Na badania, wraz z kolejnymi wezwaniami konsekwentnie się nie stawiam, bo wniosek łamie prawo, moje prawo do ochrony przez „sprywatyzowanym totalitaryzmem (bez)prawnym” państwa. Wysyłam skargi, że łamie moje prawa, jak konstytucyjne do bezstronności sądu, czy to wymagające dowodów i zbadanych okoliczności, nie wspominając o tym, że nie zawiadomił organów ścigania o możliwości popełnienia przestępstwa, a tę informację dostał w moim pozwie. Pani Prezes Sądu Rejonowego w Chorzowie Alina Kołakowska odpowiada, że jako zwierzchnik administracyjny w przebieg procesu ingerować nie może. Znaczy to, trochę obrazowo przejaskrawiając, że jeśliby sędzia bałagan zrobił w jakichś papierach i teczkach, Pani Prezes zaraz miałaby powód, aby w ten mało istotny proces zaingerować. Ale, gdy sędzia łamie prawa obywatela kraju, żywego człowieka, główną ustawę kraju i jednego z tych obywateli, którzy łożą na ich utrzymanie, czyli mówiąc nieładnie, z ręki im jedzą mając pracę i wypłaty z podatków, tu zaingerować nie może. Niezadowolony, wysyłam następną skargę, do Sądu Okręgowego w Katowicach, Prezesa Rafała Stasikowskiego. Ten sprawę rozgrywa tak samo, że łamanie prawa zapisanego w Konstytucji itd., to nie jego sprawa, ale gdyby tylko naruszył administracyjnie, zaraz by... Niezadowolenie pchnęło mnie do Sądu Apelacyjnego w Katowicach, do Prezesa Witolda Mazura. Niestety, ci szefowie sądów i wszystkich podległych im sędziów są zupełnie bezbronni wobec łamania prawa, jak niewinne dzieci. Stoją na straży prawa! Ale chyba tylko jako kukły. Nie jak silni strażnicy, na których prawo stabilnie spoczywa, więc nie dziwota, że prawa ni ma. Dodał jednak, więc coś od siły drgnęło, że skierował wniosek do Rzecznika Dyscyplinarnego, ale czy coś z tego będzie... nie wiem, biorąc pod uwagę to, co wciąż się wyprawia? Znów niezadowolony wysłałem skargę do Krajowej Rady Sądowniczej, może po wstrząsach, które miały tam miejsce... coś będzie... Może przez upolitycznienie?

Prokuratura Kafkowa

Sprawa jest już wielowątkowa, wielostronna, układa się dokładnie w to, co na początku zapowiedziałem. W obraz jak państwo systemowo niszczy obywatela. Jak głęboko jest skorumpowane, że wystarczy jeden, aby namówić kilku wpływowych i „jazda” z nieposłusznym wobec korupcyjnych układów obywatelem.

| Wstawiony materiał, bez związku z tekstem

(* ===== verification/Range.v ===== *)
(** * Single-byte-range parsing for HTTP Asset delivery

    Models [crates/orbitrelay-server/src/asset_delivery/range.rs]: the
    [Range] request header is parsed against the immutable byte length of an
    Asset.  [AssetByteRange] belongs to the kernel's Asset runtime, so its
    constructor is a parameter of [asset_range]. *)

From S2P Require Import Prelude.

(** A resolved inclusive HTTP range. *)
Record ResolvedRange := mkResolvedRange { range_start : Z; range_end : Z }.

Inductive RangeParseError := Malformed | Unsatisfiable | Multiple.

#[global] Instance ResolvedRange_eq_dec : EqDecision ResolvedRange.
Proof. solve_decision. Defined.
#[global] Instance RangeParseError_eq_dec : EqDecision RangeParseError.
Proof. solve_decision. Defined.

(** [ResolvedRange::new]: validates inclusive bounds. *)
Definition ResolvedRange_new (start end_ : Z) : result RangeParseError ResolvedRange :=
  if end_ <? start then Err Unsatisfiable else Ok (mkResolvedRange start end_).

(** [ResolvedRange::length]: the number of bytes, [end - start + 1] on [u64]. *)
Definition range_length (r : ResolvedRange) : Z := range_end r - range_start r + 1.

(** [ResolvedRange::asset_range]: the kernel's half-open range. *)
Definition asset_range {AssetByteRange} (AssetByteRange_new : Z → Z → option AssetByteRange)
    (r : ResolvedRange) : result RangeParseError AssetByteRange :=
  ok_or Unsatisfiable (AssetByteRange_new (range_start r) (range_length r)).

(** [parse_range]: one [Range] header against an immutable Asset length. *)
Definition parse_range (value : string) (total : Z)
    : result RangeParseError (option ResolvedRange) :=
  spec ← ok_or Malformed (strip_prefix "bytes=" value);
  if str_contains ","%char spec then Err Multiple else
  '(first, second) ← ok_or Malformed (split_once "-"%char spec);
  if str_is_empty first then
    suffix ← ok_or Malformed (parse_u64 second);
    if (suffix =? 0) || (total =? 0) then Err Unsatisfiable else
    Some <$> ResolvedRange_new (u64_saturating_sub total suffix) (total - 1)
  else
    start ← ok_or Malformed (parse_u64 first);
    if (total =? 0) || (total <=? start) then Err Unsatisfiable else
    if str_is_empty second then Some <$> ResolvedRange_new start (total - 1) else
    end_ ← ok_or Malformed (parse_u64 second);
    Some <$> ResolvedRange_new start (Z.min end_ (total - 1)).

(** ** Lemmas *)

Lemma ResolvedRange_new_Ok s e r :
  ResolvedRange_new s e = Ok r → r = mkResolvedRange s e ∧ s ≤ e.
Proof. unfold ResolvedRange_new. case (Z.ltb_spec e s); [done|]. by intros ? [= <-]. Qed.

Lemma fmap_Some_ResolvedRange_new s e o :
  Some <$> ResolvedRange_new s e = Ok o → o = Some (mkResolvedRange s e) ∧ s ≤ e.
Proof.
  destruct (ResolvedRange_new s e) as [r|] eqn:H; [|done].
  apply ResolvedRange_new_Ok in H as [-> ?]. by intros [= <-].
Qed.

(** The three header forms a client can send, printed. *)
Definition header_closed (s e : Z) : string := "bytes=" +:+ show_u64 s +:+ String "-" (show_u64 e).
Definition header_open (s : Z) : string := "bytes=" +:+ show_u64 s +:+ String "-" EmptyString.
Definition header_suffix (n : Z) : string := "bytes=" +:+ String "-" (show_u64 n).

Lemma show_u64_no_char c n : 0 ≤ n → is_digit c = false → str_contains c (show_u64 n) = false.
Proof. intros Hn Hc. exact (str_forall_contains is_digit c _ (show_u64_digits n Hn) Hc). Qed.

Lemma show_u64_nonempty n : str_is_empty (show_u64 n) = false.
Proof. by destruct (show_digits_cons 20 n EmptyString ltac:(lia)) as (c & s & Hs); unfold show_u64; rewrite Hs. Qed.

(** The specification: what a header asks for, as a half-open slice of an
    Asset of [total] bytes. *)
Definition closed_spec (s e total : Z) : result RangeParseError (option ResolvedRange) :=
  if decide (s < total ∧ s ≤ e) then Ok (Some (mkResolvedRange s (Z.min e (total - 1))))
  else Err Unsatisfiable.
Definition suffix_spec (n total : Z) : result RangeParseError (option ResolvedRange) :=
  if decide (0 < n ∧ 0 < total) then Ok (Some (mkResolvedRange (Z.max 0 (total - n)) (total - 1)))
  else Err Unsatisfiable.

Lemma parse_range_two f g total :
  str_contains "," f = false → str_contains "," g = false → str_contains "-" f = false →
  str_is_empty f = false →
  parse_range ("bytes=" +:+ f +:+ String "-" g) total =
    (start ← ok_or Malformed (parse_u64 f);
     if (total =? 0) || (total <=? start) then Err Unsatisfiable else
     if str_is_empty g then Some <$> ResolvedRange_new start (total - 1) else
     end_ ← ok_or Malformed (parse_u64 g);
     Some <$> ResolvedRange_new start (Z.min end_ (total - 1))).
Proof.
  intros Hf Hg Hd He. unfold parse_range. rewrite strip_prefix_app. cbn [ok_or mbind result_mbind].
  rewrite str_contains_app, Hf. cbn [str_contains]. rewrite Hg.
  rewrite split_once_app by done. cbn [ok_or mbind result_mbind]. by rewrite He.
Qed.

(** What an accepted range is. *)
Lemma parse_range_bounds (value : string) (total : Z) (o : option ResolvedRange)
    (Htotal : is_u64 total) (Hok : parse_range value total = Ok o) :
  ∃ r, o = Some r ∧ 0 ≤ range_start r ≤ range_end r ∧ range_end r < total ∧
       1 ≤ range_length r ≤ total ∧ is_u64 (range_length r).
Proof.
  unfold parse_range in Hok. destruct Htotal as [Ht0 Ht1].
  apply bind_Ok_inv in Hok as (spec & _ & Hok). case_match; [done|].
  apply bind_Ok_inv in Hok as ([first second] & _ & Hok). case_match.
  - apply bind_Ok_inv in Hok as (suffix & Hs & Hok). inv_result.
    apply parse_u64_bounds in Hs as [??].
    case_match eqn:Hz; [done|]. apply orb_false_elim in Hz as [Hz1 Hz2].
    apply fmap_Some_ResolvedRange_new in Hok as [-> Hle].
    apply Z.eqb_neq in Hz1, Hz2. eexists; split; [done|].
    unfold range_length, u64_saturating_sub, is_u64 in *. cbn in *. lia.
  - apply bind_Ok_inv in Hok as (start & Hs & Hok). inv_result.
    apply parse_u64_bounds in Hs as [??].
    case_match eqn:Hz; [done|]. apply orb_false_elim in Hz as [Hz1 Hz2].
    apply Z.eqb_neq in Hz1. apply Z.leb_gt in Hz2.
    assert (∃ e, o = Some (mkResolvedRange start e) ∧ start ≤ e < total) as (e & -> & He).
    { case_match.
      - apply fmap_Some_ResolvedRange_new in Hok as [-> ?]. eexists; split; [done|lia].
      - apply bind_Ok_inv in Hok as (e & _ & Hok).
        apply fmap_Some_ResolvedRange_new in Hok as [-> ?]. eexists; split; [done|lia]. }
    eexists; split; [done|]. unfold range_length, is_u64 in *. cbn. lia.
Qed.

(** ** Properties *)

(** Every range that [parse_range] accepts lies inside the Asset:
    [start <= end < total], its length is the exact number of bytes between
    the two ends, is positive and fits in [u64], and [Ok(None)] is never
    returned. *)
Theorem parse_range_in_bounds (value : string) (total : Z) (o : option ResolvedRange)
    (Htotal : is_u64 total) (Hok : parse_range value total = Ok o) :
  ∃ r, o = Some r ∧ 0 ≤ range_start r ≤ range_end r ∧ range_end r < total ∧
       1 ≤ range_length r ≤ total ∧ is_u64 (range_length r).
Proof. exact (parse_range_bounds value total o Htotal Hok). Qed.

(** Round trip of the three header forms: for all [u64] numbers the
    header that a client prints resolves to exactly the slice it names,
    clamped to the Asset, and an out-of-range one is unsatisfiable. *)
Theorem parse_range_headers (s e n total : Z)
    (Hs : is_u64 s) (He : is_u64 e) (Hn : is_u64 n) (Ht : is_u64 total) :
  parse_range (header_closed s e) total = closed_spec s e total ∧
  parse_range (header_open s) total = closed_spec s u64_max total ∧
  parse_range (header_suffix n) total = suffix_spec n total.
Proof.
  pose proof Hs as [Hs0 Hs1]; pose proof He as [He0 He1]; pose proof Hn as [Hn0 Hn1];
    pose proof Ht as [Ht0 Ht1].
  assert (∀ a b, Some <$> ResolvedRange_new a b =
            if decide (a ≤ b) then Ok (Some (mkResolvedRange a b)) else Err Unsatisfiable) as Hnew.
  { intros a b. unfold ResolvedRange_new. case (Z.ltb_spec b a); case_decide; done || lia. }
  repeat split.
  - unfold header_closed. rewrite parse_range_two by
      (done || (apply show_u64_no_char; done) || apply show_u64_nonempty).
    rewrite !parse_show_u64 by done. cbn [ok_or mbind result_mbind].
    rewrite show_u64_nonempty, Hnew. unfold closed_spec.
    destruct (Z.eqb_spec total 0), (Z.leb_spec total s); cbn [orb]; repeat case_decide; done || lia.
  - unfold header_open. rewrite parse_range_two by
      (done || (apply show_u64_no_char; done) || apply show_u64_nonempty).
    rewrite !parse_show_u64 by done. cbn [ok_or mbind result_mbind str_is_empty].
    rewrite Hnew. unfold closed_spec. rewrite (Z.min_r u64_max) by lia.
    destruct (Z.eqb_spec total 0), (Z.leb_spec total s); cbn [orb]; repeat case_decide; done || lia.
  - unfold header_suffix, parse_range. rewrite strip_prefix_app. cbn [ok_or mbind result_mbind].
    cbn [str_contains]. rewrite show_u64_no_char by done.
    change (char_eqb "," "-") with false. cbn [orb split_once].
    rewrite char_eqb_refl. cbn [ok_or mbind result_mbind str_is_empty].
    rewrite parse_show_u64 by done. cbn [ok_or mbind result_mbind].
    rewrite Hnew. unfold suffix_spec, u64_saturating_sub.
    destruct (Z.eqb_spec n 0), (Z.eqb_spec total 0); cbn [orb]; repeat case_decide; done || lia.
Qed.

(** An instance: the header [bytes=4-] on a ten-byte Asset. *)
Lemma parse_range_in_bounds_witness :
  parse_range "bytes=4-" 10 = Ok (Some (mkResolvedRange 4 9)) ∧
  ∃ r, Some (mkResolvedRange 4 9) = Some r ∧ 0 ≤ range_start r ≤ range_end r ∧ range_end r < 10 ∧
       1 ≤ range_length r ≤ 10 ∧ is_u64 (range_length r).
Proof.
  split; [reflexivity|].
  apply (parse_range_in_bounds "bytes=4-" 10); [vm_compute; split; discriminate | reflexivity].
Defined.

(** An instance: closed, open and suffix headers on a ten-byte Asset. *)
Lemma parse_range_headers_witness :
  parse_range (header_closed 0 99) 10 = Ok (Some (mkResolvedRange 0 9)) ∧
  parse_range (header_open 0) 10 = Ok (Some (mkResolvedRange 0 9)) ∧
  parse_range (header_suffix 4) 10 = Ok (Some (mkResolvedRange 6 9)).
Proof.
  apply (parse_range_headers 0 99 4 10); vm_compute; split; discriminate.
Defined.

Równocześnie po tych wydarzeniach, które wstrząsnęły mną, gdy zobaczyłem, co naprawdę dzieje się za fasadą akademickich uśmiechów jak z żurnala, na Kafkowej Uczelni, zgłosiłem zawiadomienie o możliwości popełnienia przestępstwa w Prokuraturze. Po kilku przejściach, typu skargi i zażalenia, wykazaniu że uwadze pewnego prokuratora, dziwnym trafem umknęły tylko kluczowe dowody, co dało mu przesłankę do odmowy wszczęcia śledztwa, śledztwo udało się wszcząć. Rozdzielone na Prokuraturę Katowicką i Chorzowską ruszyło. Z Katowic, OCZYWIŚCIE, najpierw musi przyjść odmowa wszczęcia śledztwa, tudzież jego umorzenie, bo gdzie by tam prokurator wytężał uwagę, i nie chodzi o nazwę miasta, a instytucję. Więc w zażaleniu starałem tę jego uwagę wyostrzyć i na kontynuację tego wątku kafkowego opowiadania na razie czekam.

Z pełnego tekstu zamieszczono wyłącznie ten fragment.